The negative effect of obesity and OSA has extended to AF therapy as well. Patients with OSA have demonstrated a higher recurrence rate after cardioversion for AF compared to those without OSA.14 As catheter ablation of AF offers the best chance of achieving a long-term cure, and advances in techniques and technology enable more widespread adoption of the procedure, it should be logical to evaluate the impact of this therapy in various high-risk subgroups, including obesity. Recently, Jongnarangsin and colleagues studied the outcomes of 324 consecutive patients who underwent AF ablation classed according to their BMI and the presence of OSA.15 At baseline, obese patients had larger left atrial diameters, and higher prevalence of chronic AF, OSA and hypertension. Their fluoroscopy and procedural durations were also longer compared to patients with normal BMI. With univariate analysis, obese patients (BMI ≥30 kg/m2) demonstrated a 2.48-fold increase in the probability of recurrent AF, and each unit increase in BMI was found to increase the probability of recurrent AF by 5%. However, multivariate analysis revealed that BMI was not predictive of recurrent AF. Instead, the strongest independent predictor was the presence of OSA.

In this issue of the Journal, Lakkireddy and colleagues evaluated the outcomes of AF ablation in 511 patients classified according to their BMI.16 Similarly, they also found that overweight and obese patients had larger left atrial diameters and a higher prevalence of persistent and permanent AF, and in addition, a higher prevalence of diabetes mellitus and coronary artery disease. In concordance with the previous study, they found a significant correlation between increasing BMI class and AF recurrence during long-term (1-year) follow-up after catheter ablation. In addition, while no formal evaluation was performed for OSA, the investigators found that a history for OSA was not an independent predictor of arrhythmia recurrence.

Although possessing several limitations, these 2 studies present important information. They confirm previous observations on obesity and its association with left atrial dilatation, and the higher prevalence of persistent and permanent AF. They demonstrate that catheter ablation in obese patients was more difficult, as evidenced by the longer fluoroscopy and procedure durations. The exact reason remains unclear, although possible factors are the larger atrial sizes, and the higher prevalence of persistent and permanent AF among this group, requiring more complex ablation. Importantly, they demonstrate that obesity with its attendant comorbities negatively affects the outcome of AF ablation. The exact roles of BMI, OSA and other factors remain to be determined.

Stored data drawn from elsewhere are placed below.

(** * Tidal and spin evolution forces of reboundx ([src/tides_spin.c])

    A shallow embedding of [tides_spin.c] and the properties of its force
    kernel, force accumulator, spin derivative function, spin state
    synchronizer, potential evaluator and sigma helpers.

    Conventions of the embedding.
    - A C [double] is a real number ([R]): the properties are those of the
      formulas in exact arithmetic.  [x != 0.0] is [Rneqb x 0].  A division
      by zero, which gives an infinity or a NaN in C, is outside the model
      ([x / 0] is [0] in [R]): an equation between the code and a formula
      has the same divisions on both sides, and the properties of the
      torque that are not of this kind assume positive masses, distinct
      positions and a nonzero [moi].
    - An array is a [list]; [particles[i]] is stdpp's lookup.  Reading or
      writing a [double] array outside its bounds, and dereferencing the NULL
      result of [rebx_get_param], is undefined behaviour: [None] in the
      [option] monad.
    - [exit] ends the run: the [Exited] outcome keeps the exit status, the
      reported messages and the state reached so far.
    - Loop counters and array lengths ([int], [unsigned int]) are [nat]:
      they are bounded by the number of particles, and their wrap-around at
      2^31 or 2^32 is outside the model.
    - A pointer the code dereferences without a test ([ode->ref], the
      [particles] array) is modelled by what it points to; two pointers into
      the [particles] array are indices.  [rebx->sim], which
      [rebx_spin_potential] tests against NULL, is an [option], and a
      function that dereferences it when NULL is undefined.  [sim->extras]
      is only handed to the parameter store and plays no part. *)

From Stdlib Require Import Reals Lra Lia.
From stdpp Require Import gmap strings list fin_maps.

Local Open Scope string_scope.
Local Open Scope R_scope.

(** ** Scalars *)

(** [a != b] on doubles. *)
Definition Rneqb (a b : R) : bool := if Req_dec_T a b then false else true.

What is more important to us is that many of these factors and comorbidities can be modified or treated. Treatment of OSA with continuous positive airway pressure (CPAP) was associated with an almost 50% reduction in recurrent AF after cardioversion.14 Pharmacological therapy of hypertension and heart failure, especially with drugs blocking the renin-angiotensin system, has been demonstrated to reduce the incidence of new-onset AF,17-19 the addition of an angiotensin II receptor blocker was associated with a significant reduction in AF recurrence after cardioversion.20 Although the effect of weight loss in patients with AF has not been determined, it would be logical to include aggressive weight management as part of current AF therapy, as many of these comorbidities like hypertension and OSA can improve with weight loss.

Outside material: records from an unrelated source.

(** One round of the loop over the tickers, for the argument [a]: what
    it fetches, writes and prints, and whether the loop goes on
    ([Returned]) or the run ends.  [buffer] is the string the body is
    appended to. *)
Definition fetch_round (w : world) (o : options) (a : cstring)
           (buffer : cstring) : trace getstock_exit :=
  let ticker := upper a in
  let u := make_url ticker (api_key o) (Some (begin o)) (Some (end_ o)) in
  let buffer := fst (curl_easy_perform (http w u) buffer) in
  after [Fetched u]
    match dbroot o with
    | _ :: _ =>
        match make_filename (dbroot o) ticker
                            (Some (begin o)) (Some (end_ o)) with
        | Ret name =>
            if fopen_w w name then
              match writef buffer with
              | Some body => mkTrace [Wrote name body] Returned
              | None => mkTrace [] Undefined
              end
            else mkTrace [] (Exited FailedToOpenOutput)
        | _ => mkTrace [] Undefined
        end
    | [] =>
        match sprintf_msgbuf (lit "begin:") ticker with
        | None => mkTrace [] Undefined
        | Some head =>
            match writef buffer with
            | None => mkTrace [Printed head] Undefined
            | Some body =>
                match sprintf_msgbuf (lit "end:") ticker with
                | None => mkTrace [Printed head; Printed body] Undefined
                | Some foot =>
                    mkTrace [Printed head; Printed body; Printed foot]
                            Returned
                end
            end
        end
    end.

(** The loop [for ( ; ac && *av; ac--, av++)] over the tickers.  The
    buffer is cleared at the end of every round. *)
Fixpoint fetch_io (fuel : nat) (w : world) (argv : list cstring) (o : options)
         (ac : Z) (av : nat) (buffer : cstring) : trace getstock_exit :=
  if (ac =? 0)%Z then mkTrace [] Returned
  else
    match arg_at argv av with
    | Wild => mkTrace [] Undefined
    | Null => mkTrace [] Returned
    | Arg a =>
        match fuel with
        | O => mkTrace [] Unfinished
        | S fuel' =>
            let round := fetch_round w o a buffer in
            match ended round with
            | Returned =>
                (* buffer.clear() *)
                after (actions round)
                      (fetch_io fuel' w argv o (ac - 1)%Z (S av) [])
            | _ => round
            end
        end
    end.

(** [main] after the option loop. *)
Definition getstock_run (w : world) (argv : list cstring) (st : cli)
           (ac : Z) (av : nat) : trace getstock_exit :=
  if (ac =? 0)%Z then mkTrace [] (Exited NoStockSymbol)
  else
    match api_key_file st with
    | [] => mkTrace [] (Exited ApiKeyFileMissing)
    | _ :: _ =>
        let key := strip (slurp (key_files w) (api_key_file st)) in
        match key with
        | [] => mkTrace [] (Exited FailedToReadApiKey)
        | _ :: _ =>
            let root : option cstring :=
              match cli_dbroot st with
              | [] => Some []
              | r =>
                  if (database_init w r =? -1)%Z then None
                  else Some (strip_dbroot r)
              end in
            match root with
            | None => mkTrace [] (Exited FailedToInitDatabase)
            | Some r =>
                fetch_io (length argv) w argv
                         (mkOptions key (cli_begin st) (cli_end st) r)
                         ac av []
            end
        end
    end.

(** [main]: [argv] holds [argc] arguments, the name of the program
    first. *)
Definition getstock_main (w : world) (argv : list cstring)
  : trace getstock_exit :=
  if length argv <? 2 then mkTrace [] (Exited Usage)
  else
    match nth_error argv 1 with
    | None => mkTrace [] (Exited Usage)
    | Some a1 =>
        if (strcmp a1 (lit "-h") =? 0)%Z || (strcmp a1 (lit "--help") =? 0)%Z
        then mkTrace [] (Exited Usage)
        else
          match getstock_options (length argv) argv cli_empty
                                 (Z.of_nat (length argv) - 1)%Z 1 with
          | Halt e => mkTrace [] e
          | Go (st, ac, av) => getstock_run w argv st ac av
          end
    end.

(* ================================================================== *)
(** ** [main] (src/main.cc) *)

Inductive TCostModel : Type := TCostNULL | TCostPerTrade | TCostPerShare.
Inductive EModels : Type := ModelNULL | MeanVar.

Definition DEFAULT_VARIANCE : double := Num (1 # 10).
Definition DEFAULT_MEAN_RETURN : double := Num (5 # 100).
Definition DEFAULT_TCOST : double := Num (10 # 1).

(** The variables the option loop of [main] fills. *)
Record settings : Type := mkSettings {
  models : list EModels;
  initial_capital : double;
  variance : double;
  mean_return : double;
  tcost : double;
  tcm : TCostModel
}.

(** [main] starts with the numbers at 0.0, [tcm] at [TCostNULL] and no
    model. *)
Definition settings_start : settings :=
  mkSettings [] (Num 0) (Num 0) (Num 0) (Num 0) TCostNULL.

(** The sites of [usage] and [die] in [main], and a [die] of
    [read_stock_data]. *)
Inductive main_exit : Type :=
| MainUsage
| BadCostModel            (* "Transaction cost model must be ..."; usage *)
| MissingCostValue        (* "Transaction cost option is missing its value."; usage *)
| BadInitialCapital       (* "Failed to parse initial capital: %s" *)
| BadTransactionCost      (* "Failed to parse transaction cost value: %s" *)
| UnknownModel            (* "Unknown model name: %s" *)
| BadVariance             (* "Failed to parse variance: %s" *)
| BadMeanReturn           (* "Failed to parse mean_return: %s" *)
| BadBeginDate            (* "Error parsing date: %s", the first date *)
| BadEndDate              (* "Error parsing date: %s", the second date *)
| Library (e : fatal).

(** The messages of [warn] when a default is taken. *)
Inductive warning : Type :=
| NoModels | NoCostModel | NoVariance | NoMeanReturn.

(** [x = strtod(tmp, &endptr); if (x == 0.0 && endptr == tmp) die(...)]. *)
Definition parse_number (tmp : cstring) : option double :=
  let '(x, endptr) := strtod tmp in
  if is_zero x && same_ptr endptr tmp then None else Some x.

(** The [while (tmp != NULL && *tmp != '-')] loop of the case [m]: the
    models pushed, and [ac], [av] and [tmp] as the loop leaves them. *)
Fixpoint models_loop (fuel : nat) (argv : list cstring) (ms : list EModels)
         (ac : Z) (av : nat) (tmp : slot)
  : step main_exit (list EModels * Z * nat * slot) :=
  match tmp with
  | Wild => Halt Undefined
  | Null => Go (ms, ac, av, tmp)
  | Arg s =>
      match s with
      | c :: _ =>
          if Ascii.eqb c DASH then Go (ms, ac, av, tmp)
          else
            match fuel with
            | O => Halt Unfinished
            | S fuel' =>
                if (strcmp s (lit "meanvar") =? 0)%Z then
                  models_loop fuel' argv (ms ++ [MeanVar]) (ac - 1)%Z (S av)
                              (arg_at argv (S av))
                else Halt (Exited UnknownModel)
            end
      | [] =>
          match fuel with
          | O => Halt Unfinished
          | S fuel' => Halt (Exited UnknownModel)
          end
      end
  end.

(** One case of the [switch], from [tmp] on; [ac] and [av] are those
    after [tmp] was taken.  The result is the variables, [ac] and [av]
    at the [break]. *)
Definition main_case (fuel : nat) (argv : list cstring) (st : settings)
           (c : ascii) (tmp : slot) (ac : Z) (av : nat)
  : step main_exit (settings * Z * nat) :=
  if Ascii.eqb c "c" then
    match tmp with
    | Arg t =>
        match parse_number t with
        | Some x => Go (mkSettings (models st) x (variance st) (mean_return st)
                                   (tcost st) (tcm st), ac, av)
        | None => Halt (Exited BadInitialCapital)
        end
    | _ => Halt Undefined
    end
  else if Ascii.eqb c "t" then
    match tmp with
    | Arg t =>
        let model :=
          if (strcmp t (lit "ps") =? 0)%Z then Some TCostPerShare
          else if (strcmp t (lit "pt") =? 0)%Z then Some TCostPerTrade
          else None in
        match model with
        | None => Halt (Exited BadCostModel)
        | Some m =>
            (* --ac; ++av; tmp = av[0]; then the test of tmp[0] against the dash *)
            match arg_at argv (S av) with
            | Arg t2 =>
                if match t2 with c2 :: _ => Ascii.eqb c2 DASH | [] => false end
                then Halt (Exited MissingCostValue)
                else
                  match parse_number t2 with
                  | Some x =>
                      Go (mkSettings (models st) (initial_capital st)
                                     (variance st) (mean_return st) x m,
                          (ac - 1)%Z, S av)
                  | None => Halt (Exited BadTransactionCost)
                  end
            | _ => Halt Undefined
            end
        end
    | _ => Halt Undefined
    end
  else if Ascii.eqb c "m" then
    match models_loop fuel argv (models st) ac av tmp with
    | Halt e => Halt e
    | Go (ms, ac1, av1, tmp1) =>
        let st' := mkSettings ms (initial_capital st) (variance st)
                              (mean_return st) (tcost st) (tcm st) in
        match tmp1 with
        | Arg (c1 :: _) =>
            if Ascii.eqb c1 DASH then
              (* ++ac; --av: [av1] is at least 1 here *)
              Go (st', (ac1 + 1)%Z, av1 - 1)
            else Go (st', ac1, av1)
        | _ => Go (st', ac1, av1)
        end
    end
  else if Ascii.eqb c "v" then
    match tmp with
    | Arg t =>
        match parse_number t with
        | Some x => Go (mkSettings (models st) (initial_capital st) x
                                   (mean_return st) (tcost st) (tcm st), ac, av)
        | None => Halt (Exited BadVariance)
        end
    | _ => Halt Undefined
    end
  else if Ascii.eqb c "r" then
    match tmp with
    | Arg t =>
        match parse_number t with
        | Some x => Go (mkSettings (models st) (initial_capital st) (variance st)
                                   x (tcost st) (tcm st), ac, av)
        | None => Halt (Exited BadMeanReturn)
        end
    | _ => Halt Undefined
    end
  else Halt (Exited MainUsage).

In conclusion, the management of AF demands a multifaceted approach. Although the results of catheter ablation have improved greatly in recent years, much more can be done to give the patient the best chance to maintain sinus rhythm after the procedure. Better understanding of the role of risk factors for AF, such as obesity, and their aggressive management, constitute the first step in the right direction.